The film opens with a woman climbing the steps to a colossal golden statue of the Virgin of Guadalupe in Ocuilan, Mexico. She is a penitent, climbing on her knees with the help of a man who places a foam pad before her on each step. Valeria climbs past her to the statue’s base. She receives a blessing on her womb as her mother Maricarmen (Aida López) prays. Valeria wants to have a baby with her partner Raúl (Alfonso Dosal). Valeria and Raúl make love, but it looks like she might not be enjoying it.

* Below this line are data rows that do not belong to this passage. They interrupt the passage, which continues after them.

(** C14.  Bytes: what [to_bytes] writes, [from_bytes] restores as the extracted
    snapshot; empty input and unknown versions are refused; a version 1 or 2 input
    is migrated, version 1 dropping the two obsolete compute-budget fields, and
    restores without stakes. *)
Theorem bytes_roundtrip `{SnapshotCodec} `{!SnapshotCodecLaws} keypair :
  (∀ s b, to_bytes s = Ok b →
     from_bytes keypair b = restore_from_snapshot keypair (extract_snapshot s)) ∧
  from_bytes keypair [] = Ret (Err PE_EmptyInput) ∧
  (∀ v b, v ≠ V1_STATE_VERSION → v ≠ V2_STATE_VERSION → v ≠ STATE_VERSION →
     from_bytes keypair (v :: b) = Ret (Err (PE_UnsupportedVersion v))) ∧
  (∀ b s1, v1_deserialize b = Some s1 →
     ∃ s3, from_bytes keypair (V1_STATE_VERSION :: b) = restore_from_snapshot keypair s3 ∧
       v3_epoch_vote_stakes s3 = [] ∧
       v2_compute_budget (v3_state s3) = compute_budget_from_v1 <$> v1_compute_budget s1 ∧
       v2_accounts (v3_state s3) = v1_accounts s1 ∧ v2_history (v3_state s3) = v1_history s1) ∧
  (∀ b s2, v2_deserialize b = Some s2 →
     from_bytes keypair (V2_STATE_VERSION :: b)
     = restore_from_snapshot keypair {| v3_state := s2; v3_epoch_vote_stakes := [] |}).
Proof.
  split_and!.
  - intros s b. unfold to_bytes. destruct (v3_serialize _) as [p|] eqn:Hs; [|done].
    simpl. intros [= <-]. unfold from_bytes, deserialize_snapshot.
    rewrite !decide_False, decide_True by done. by rewrite (v3_roundtrip _ _ Hs).
  - done.
  - intros v b Hv1 Hv2 Hv3. unfold from_bytes, deserialize_snapshot. by rewrite !decide_False by done.
  - intros b s1 Hd. exists (v3_from_v2 (v2_from_v1 s1)).
    unfold from_bytes, deserialize_snapshot. rewrite decide_True, Hd by done. done.
  - intros b s2 Hd. unfold from_bytes, deserialize_snapshot.
    by rewrite decide_False, decide_True, Hd by done.
Qed.

(** A snapshot that lists a vote account twice is refused with that account,
    and only such a snapshot is: the order of the entries does not matter. *)
Theorem duplicate_stakes_rejected keypair snapshot :
  (¬ NoDup (v3_epoch_vote_stakes snapshot).*1 →
   ∃ k x y, restore_from_snapshot keypair snapshot = Ret (Err (PE_DuplicateEpochStake k)) ∧
     (k, x) ∈ v3_epoch_vote_stakes snapshot ∧ (k, y) ∈ v3_epoch_vote_stakes snapshot) ∧
  (∀ k, restore_from_snapshot keypair snapshot = Ret (Err (PE_DuplicateEpochStake k)) →
   ¬ NoDup (v3_epoch_vote_stakes snapshot).*1).
Proof.
  set (l := v3_epoch_vote_stakes snapshot).
  pose proof (sort_by_vote_account_perm l) as Hp.
  pose proof (find_adjacent_sorted _ (sort_by_vote_account_sorted l)) as Hf.
  unfold restore_from_snapshot. fold l.
  destruct (find_adjacent (sort_by_vote_account l)) as [k|].
  - destruct Hf as (i & j & x & y & Hij & Hi & Hj). split.
    + intros _. exists k, x, y. split; [done|]. rewrite <-!Hp.
      split; by eapply list_elem_of_lookup_2.
    + intros _ _. rewrite <-Hp. intros Hnd.
      apply (NoDup_ne _ i j k k Hnd); rewrite ?list_lookup_fmap, ?Hi, ?Hj; done.
  - rewrite Hp in Hf. split; [done|]. intros k Hr _.
    destruct (svm_set_epoch_stakes _ _) as [s1 [[]|e]]; [|done].
    destruct (rebuild_caches _) as [[s2 [[]|e]]|]; simpl in Hr; congruence.
Qed.
End properties.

It’s hard to say, at first, maybe she’s just nervous about whether she’ll get pregnant this time. They are are a loving and happy couple, though. Valeria works as a carpenter, making furniture in her own workshop. But once she is pregnant, things change. Her mother and sister Vero (Sonia Couoh) are cruel and openly disdainful about her ability to be a mother. Only her aunt Isabel (Mercedes Hernández) is supportive. Raúl expresses concerns about Valeria’s carpentry to her male ob/gyn and together they pressure her to stop making furniture, “at least until the baby is born.” Raúl rejects her sexually, saying it’s creepy to have sex with the baby right there. He treats Valeria more and more like a vehicle for the child–interacting with her body, but ignoring her. Valeria makes a crib and then transforms her work room into a nursery. In clearing out the room, she reveals evidence of an earlier life where she played bass, shaved her head, and kissed her girlfriend Octavia (Marya Batella) among the punks of Mexico City. On the wall of her workshop, she sees a massive white and black spider on the wall and it seems like a sign. 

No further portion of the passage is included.